I think the reason the text does this is because the end goal is the same: Yosef shows his appreciation and dedication to the culture of Egypt. He is respectful and recognizes that while it may not be his truest identity, it has indeed formed him and influenced his life. The depiction of the burying of Yaakov places emphasis on tradition and habit as well rituals and observance. This reality of a dual depiction of burial, and even an identification of an intertwining of cultures could only happen in this parsha. The end of Sefer Beresheit is the end of the focus on the individual and the beginning of the shift to the focus on the group, the whole nation. The shift from the perspective of Yosef to the perspective of the brothers as a collective unit is exactly what Avraham, Yitzchak and Yaakov were striving for.

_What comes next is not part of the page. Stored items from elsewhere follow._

Lemma sample_good_start : good_start sample_client sample_config false.
Proof.
  split; [done| | | |done].
  - intros msg p [-> | ->]; [|done]. intros [= <-]. split; [done|]. by repeat split.
  - intros msg [-> | ->]; done.
  - intros u address len data _. cbn. apply Forall_forall. intros x Hx.
    apply list_elem_of_In, in_map_iff in Hx as (y & <- & _). by apply (wrap_range 8).
Qed.

(** The states of a program with the modelled queues and buffers. *)
Definition sample_state : Type := state (Q := ringbuffer) (B := multi_buffer) (U := bytes).

Definition sample_start : sample_state :=
  Running (mk_system (new_EmuRPC sample_config false true) CheckStopped [] []).

Definition sample_reachable : sample_state -> Prop := system_reachable sample_allocator sample_client sample_config false.

Definition sample_accepted : sample_state := happen sample_allocator (IoEvent (EvHandshake 0 false)) (happen sample_allocator (IoEvent (EvAccept false)) sample_start).

Lemma sample_accepted_reachable : sample_reachable sample_accepted.
Proof. apply happen_reachable; [apply happen_reachable; [apply reach_start|done]|done]. Qed.

Definition sample_received : sample_state := happen sample_allocator (IoEvent (EvRead 0 false [7])) sample_accepted.

Lemma sample_received_reachable : sample_reachable sample_received.
Proof. apply happen_reachable; [apply sample_accepted_reachable|]. split; [done|]. right. by left. Qed.

(** The request has been served: the state before its response is sent. *)
Definition sample_served : sample_state :=
  Nat.iter 5 (happen sample_allocator ServerStep) sample_received.

Lemma sample_served_reachable : sample_reachable sample_served.
Proof.
  unfold sample_served. cbn [Nat.iter].
  do 5 (apply happen_reachable; [|vm_compute; done]). apply sample_received_reachable.
Qed.

(** The response is the only thing in the write buffer. *)
Lemma sample_sent_reachable : sample_reachable (happen sample_allocator ServerStep sample_served).
Proof.
  destruct sample_served as [s| |] eqn:E; [|by vm_compute in E..].
  pose proof sample_served_reachable as Hr. rewrite E in Hr.
  eapply reach_step; [exact Hr|]. cbn [happen]. unfold server_step.
  assert (pc s = PollResponses /\ (exists r, next_response (impl s) = [r]) /\
          exists t, objects (server (impl s)) = [t] /\ write_buffer t = db_new) as (Hpc & (r & Hn) & t & Ho & Hw).
  { vm_compute in E. injection E as <-. split; [done|]. split; eexists; [reflexivity|]. by split. }
  rewrite Hpc. apply step_response; [done|]. rewrite Hn. constructor; [|constructor]. split.
  - intros n t' v Ht Hv. rewrite Ho in Ht. destruct n; cbn in Ht; [|done]. injection Ht as <-.
    rewrite Hw in Hv. pose proof (db_size_holds _ _ Hv) as Hsz. cbn in Hsz. lia.
  - intros data [= <-]. done.
Qed.

Lemma sample_sent : exists s, happen sample_allocator ServerStep sample_served = Running s /\ sent s = [(0, 7)].
Proof. eexists. split; vm_compute; reflexivity. Qed.



Lemma sample_crash : happen sample_allocator (IoEvent (EvRead 0 false [1; 2])) sample_accepted =
  Crashed (invalid_method_error (str "Invalid method")).
Proof. vm_compute. reflexivity. Qed.

Lemma crashes_are_caused_witness :
  crash_cause sample_client (invalid_method_error (str "Invalid method")).
Proof.
  apply (crashes_are_caused sample_allocator sample_client sample_config false _ sample_good_start).
  rewrite <- sample_crash. apply happen_reachable; [apply sample_accepted_reachable|].
  split; [done|]. right. by right.
Defined.

Lemma sample_idle : idle_client 0 sample_session sample_impl.
Proof. split; try reflexivity; try apply db_new_holds; apply sq_new_holds. Qed.

Lemma read_is_answered_witness :
  exists i1 i2 i3 s3, deliver (EvRead 0 false [7]) sample_impl = Some (Ret i1) /\
    process_events_body sample_allocator i1 = Some (Ret i2) /\
    process_events_body sample_allocator i2 = Some (Ret i3) /\
    user i3 = user_data sample_config /\ objects (server i3) !! 0%nat = Some s3 /\
    pending s3 = [AsyncRead; AsyncWrite [7]].
Proof.
  refine (read_is_answered sample_allocator 0 sample_session sample_impl false 7 []
    (Request.new_memory_read 7 Request.Immediate Request.NonBlocking Request.Once 16 4) [7]
    sample_idle _ _ _ _ _ _ _); reflexivity.
Defined.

The story of Yaakov’s burial leaves room for the appreciation of the surrounding culture and world and also gives a clear message to stick to the tradition and hold the customs of our nation and our people in high regard and as a priority. In the end, it’s not only possible to have both, but perhaps even valuable.